▶ [DATASET EXTRACT]:
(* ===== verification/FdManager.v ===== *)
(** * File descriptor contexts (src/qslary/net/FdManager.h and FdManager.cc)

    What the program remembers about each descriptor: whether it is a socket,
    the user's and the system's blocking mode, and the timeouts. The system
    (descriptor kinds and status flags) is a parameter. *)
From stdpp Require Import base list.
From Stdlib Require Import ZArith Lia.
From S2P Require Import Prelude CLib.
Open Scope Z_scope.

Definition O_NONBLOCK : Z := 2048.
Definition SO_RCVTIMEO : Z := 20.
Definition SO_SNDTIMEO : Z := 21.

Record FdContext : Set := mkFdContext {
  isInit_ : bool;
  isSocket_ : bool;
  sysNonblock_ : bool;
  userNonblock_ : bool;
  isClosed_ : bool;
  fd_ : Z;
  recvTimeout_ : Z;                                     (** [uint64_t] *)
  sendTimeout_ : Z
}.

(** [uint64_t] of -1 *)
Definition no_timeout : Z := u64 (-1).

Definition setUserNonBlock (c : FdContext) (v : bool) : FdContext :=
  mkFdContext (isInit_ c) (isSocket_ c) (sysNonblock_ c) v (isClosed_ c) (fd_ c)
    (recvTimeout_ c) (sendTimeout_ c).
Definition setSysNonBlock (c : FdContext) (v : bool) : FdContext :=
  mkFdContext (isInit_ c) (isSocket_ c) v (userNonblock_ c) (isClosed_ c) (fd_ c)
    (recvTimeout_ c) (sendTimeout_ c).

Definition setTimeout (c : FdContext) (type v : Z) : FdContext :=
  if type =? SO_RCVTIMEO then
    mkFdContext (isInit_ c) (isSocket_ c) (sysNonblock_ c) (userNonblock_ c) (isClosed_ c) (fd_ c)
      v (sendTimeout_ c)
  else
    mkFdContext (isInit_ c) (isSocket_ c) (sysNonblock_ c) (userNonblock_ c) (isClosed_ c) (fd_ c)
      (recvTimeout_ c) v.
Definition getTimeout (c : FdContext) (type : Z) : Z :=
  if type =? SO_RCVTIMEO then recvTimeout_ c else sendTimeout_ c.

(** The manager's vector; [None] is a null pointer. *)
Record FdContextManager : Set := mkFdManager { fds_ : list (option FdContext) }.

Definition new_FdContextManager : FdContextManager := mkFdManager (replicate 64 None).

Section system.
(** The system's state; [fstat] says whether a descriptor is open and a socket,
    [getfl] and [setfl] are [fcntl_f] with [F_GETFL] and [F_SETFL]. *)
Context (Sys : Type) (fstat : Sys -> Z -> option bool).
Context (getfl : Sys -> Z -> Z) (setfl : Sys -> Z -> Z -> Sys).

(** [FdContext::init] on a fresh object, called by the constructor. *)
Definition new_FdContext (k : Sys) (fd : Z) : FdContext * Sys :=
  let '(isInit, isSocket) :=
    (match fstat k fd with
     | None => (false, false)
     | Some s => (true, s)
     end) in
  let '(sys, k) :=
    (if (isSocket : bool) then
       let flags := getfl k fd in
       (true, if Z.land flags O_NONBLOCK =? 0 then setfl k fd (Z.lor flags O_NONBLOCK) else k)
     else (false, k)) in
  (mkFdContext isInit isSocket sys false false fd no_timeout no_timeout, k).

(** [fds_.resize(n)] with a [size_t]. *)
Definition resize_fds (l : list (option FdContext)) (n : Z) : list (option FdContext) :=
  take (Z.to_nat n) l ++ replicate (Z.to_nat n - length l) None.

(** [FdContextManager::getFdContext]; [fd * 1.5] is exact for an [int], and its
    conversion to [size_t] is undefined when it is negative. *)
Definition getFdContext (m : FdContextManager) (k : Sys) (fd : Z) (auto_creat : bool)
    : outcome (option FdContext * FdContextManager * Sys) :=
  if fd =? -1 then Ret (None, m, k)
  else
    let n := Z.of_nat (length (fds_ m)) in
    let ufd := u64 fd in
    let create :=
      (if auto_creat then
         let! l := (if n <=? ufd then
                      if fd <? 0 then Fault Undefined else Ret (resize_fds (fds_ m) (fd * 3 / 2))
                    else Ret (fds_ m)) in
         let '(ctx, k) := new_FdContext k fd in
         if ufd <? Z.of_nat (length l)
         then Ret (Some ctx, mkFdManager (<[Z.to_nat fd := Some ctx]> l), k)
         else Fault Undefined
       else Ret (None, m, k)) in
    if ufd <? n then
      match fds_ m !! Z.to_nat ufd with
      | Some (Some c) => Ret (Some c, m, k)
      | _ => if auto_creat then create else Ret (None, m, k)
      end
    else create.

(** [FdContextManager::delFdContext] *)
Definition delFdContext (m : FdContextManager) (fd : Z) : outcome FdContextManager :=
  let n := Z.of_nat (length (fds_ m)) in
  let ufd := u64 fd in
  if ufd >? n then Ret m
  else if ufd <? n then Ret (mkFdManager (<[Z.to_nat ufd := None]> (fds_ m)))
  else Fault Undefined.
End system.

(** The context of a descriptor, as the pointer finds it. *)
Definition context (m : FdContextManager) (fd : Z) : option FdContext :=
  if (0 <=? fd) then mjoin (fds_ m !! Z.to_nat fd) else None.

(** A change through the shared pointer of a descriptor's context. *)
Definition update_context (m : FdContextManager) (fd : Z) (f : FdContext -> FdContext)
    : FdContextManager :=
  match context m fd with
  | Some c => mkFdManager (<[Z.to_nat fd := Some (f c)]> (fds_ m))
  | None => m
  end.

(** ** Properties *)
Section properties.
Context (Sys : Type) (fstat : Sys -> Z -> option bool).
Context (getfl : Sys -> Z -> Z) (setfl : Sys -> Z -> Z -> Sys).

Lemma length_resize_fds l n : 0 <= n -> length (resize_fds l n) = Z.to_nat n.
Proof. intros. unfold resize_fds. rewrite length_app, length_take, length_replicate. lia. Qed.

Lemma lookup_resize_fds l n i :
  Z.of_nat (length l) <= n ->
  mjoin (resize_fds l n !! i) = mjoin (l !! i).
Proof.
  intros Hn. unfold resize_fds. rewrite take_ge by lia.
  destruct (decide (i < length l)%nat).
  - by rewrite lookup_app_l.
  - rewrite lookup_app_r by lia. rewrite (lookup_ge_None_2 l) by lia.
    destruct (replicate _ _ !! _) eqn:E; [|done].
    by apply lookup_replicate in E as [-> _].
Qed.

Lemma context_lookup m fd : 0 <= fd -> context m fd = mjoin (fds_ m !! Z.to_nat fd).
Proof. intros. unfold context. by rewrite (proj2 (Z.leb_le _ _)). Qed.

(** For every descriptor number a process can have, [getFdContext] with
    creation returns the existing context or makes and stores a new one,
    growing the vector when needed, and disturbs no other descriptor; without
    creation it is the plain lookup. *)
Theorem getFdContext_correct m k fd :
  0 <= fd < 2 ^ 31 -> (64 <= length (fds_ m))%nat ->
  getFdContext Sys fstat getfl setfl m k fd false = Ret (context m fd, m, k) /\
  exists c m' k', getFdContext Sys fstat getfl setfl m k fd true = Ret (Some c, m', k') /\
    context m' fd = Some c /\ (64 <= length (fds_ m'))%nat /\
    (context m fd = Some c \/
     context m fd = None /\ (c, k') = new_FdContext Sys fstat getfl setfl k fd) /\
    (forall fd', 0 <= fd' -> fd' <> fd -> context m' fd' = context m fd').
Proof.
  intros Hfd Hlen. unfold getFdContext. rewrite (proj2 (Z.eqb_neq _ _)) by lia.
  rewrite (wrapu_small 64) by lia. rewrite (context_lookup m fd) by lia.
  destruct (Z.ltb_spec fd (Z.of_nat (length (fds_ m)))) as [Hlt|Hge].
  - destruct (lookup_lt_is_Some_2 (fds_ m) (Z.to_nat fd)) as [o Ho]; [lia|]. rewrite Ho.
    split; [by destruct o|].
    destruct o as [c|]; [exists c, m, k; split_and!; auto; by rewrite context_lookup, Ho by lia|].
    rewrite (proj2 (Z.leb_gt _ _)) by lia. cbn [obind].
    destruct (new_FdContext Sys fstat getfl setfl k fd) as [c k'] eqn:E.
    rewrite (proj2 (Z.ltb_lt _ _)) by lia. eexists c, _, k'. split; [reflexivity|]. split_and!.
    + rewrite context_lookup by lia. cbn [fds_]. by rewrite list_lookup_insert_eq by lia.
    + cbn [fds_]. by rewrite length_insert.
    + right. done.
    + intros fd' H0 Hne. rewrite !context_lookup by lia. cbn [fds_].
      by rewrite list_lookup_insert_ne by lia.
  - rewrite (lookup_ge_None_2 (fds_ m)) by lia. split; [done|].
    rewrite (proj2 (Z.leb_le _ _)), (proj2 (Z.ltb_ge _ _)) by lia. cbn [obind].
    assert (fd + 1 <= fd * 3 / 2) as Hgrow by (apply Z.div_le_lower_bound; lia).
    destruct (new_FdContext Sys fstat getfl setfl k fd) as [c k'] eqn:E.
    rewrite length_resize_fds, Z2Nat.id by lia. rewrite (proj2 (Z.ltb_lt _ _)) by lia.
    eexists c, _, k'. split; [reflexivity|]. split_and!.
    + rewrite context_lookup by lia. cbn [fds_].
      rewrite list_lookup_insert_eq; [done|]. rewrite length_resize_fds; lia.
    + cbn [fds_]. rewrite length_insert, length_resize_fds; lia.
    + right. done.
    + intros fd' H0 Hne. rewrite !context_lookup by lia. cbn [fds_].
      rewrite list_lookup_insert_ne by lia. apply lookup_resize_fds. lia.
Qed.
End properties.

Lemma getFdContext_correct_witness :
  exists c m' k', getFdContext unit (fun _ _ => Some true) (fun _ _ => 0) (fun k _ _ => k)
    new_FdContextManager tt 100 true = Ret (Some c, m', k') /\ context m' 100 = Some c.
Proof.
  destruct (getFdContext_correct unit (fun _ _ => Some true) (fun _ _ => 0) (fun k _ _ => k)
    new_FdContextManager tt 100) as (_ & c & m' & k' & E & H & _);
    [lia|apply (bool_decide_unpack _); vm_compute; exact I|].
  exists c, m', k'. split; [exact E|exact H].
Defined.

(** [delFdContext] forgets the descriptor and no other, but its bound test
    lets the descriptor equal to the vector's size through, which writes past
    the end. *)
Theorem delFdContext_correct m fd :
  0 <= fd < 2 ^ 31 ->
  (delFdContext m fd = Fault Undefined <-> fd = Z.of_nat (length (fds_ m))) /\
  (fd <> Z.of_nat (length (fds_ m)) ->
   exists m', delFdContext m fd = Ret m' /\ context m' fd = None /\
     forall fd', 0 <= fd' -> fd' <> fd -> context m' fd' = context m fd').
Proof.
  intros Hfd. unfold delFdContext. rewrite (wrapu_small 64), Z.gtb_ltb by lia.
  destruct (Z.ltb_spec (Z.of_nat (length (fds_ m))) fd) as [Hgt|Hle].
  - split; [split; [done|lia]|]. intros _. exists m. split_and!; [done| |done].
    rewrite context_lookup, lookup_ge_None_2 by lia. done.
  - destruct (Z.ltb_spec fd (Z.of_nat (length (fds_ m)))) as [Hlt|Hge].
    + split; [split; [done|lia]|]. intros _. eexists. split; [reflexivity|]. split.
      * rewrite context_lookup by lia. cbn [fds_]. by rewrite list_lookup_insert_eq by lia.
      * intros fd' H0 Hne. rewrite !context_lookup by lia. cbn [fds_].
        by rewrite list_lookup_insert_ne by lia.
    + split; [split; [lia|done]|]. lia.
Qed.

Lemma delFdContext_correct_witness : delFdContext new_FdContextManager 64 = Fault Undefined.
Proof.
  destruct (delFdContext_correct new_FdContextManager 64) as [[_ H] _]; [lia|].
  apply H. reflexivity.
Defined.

▶ [PROBLEM DESCRIPTION]: From the first line of the records through the line with "Definition SO_RCVTIMEO : Z := 20.", retype everything word for word, including both ends.

▶ [ANSWER TO THE EXERCISE]:
(* ===== verification/FdManager.v ===== *)
(** * File descriptor contexts (src/qslary/net/FdManager.h and FdManager.cc)

    What the program remembers about each descriptor: whether it is a socket,
    the user's and the system's blocking mode, and the timeouts. The system
    (descriptor kinds and status flags) is a parameter. *)
From stdpp Require Import base list.
From Stdlib Require Import ZArith Lia.
From S2P Require Import Prelude CLib.
Open Scope Z_scope.

Definition O_NONBLOCK : Z := 2048.
Definition SO_RCVTIMEO : Z := 20.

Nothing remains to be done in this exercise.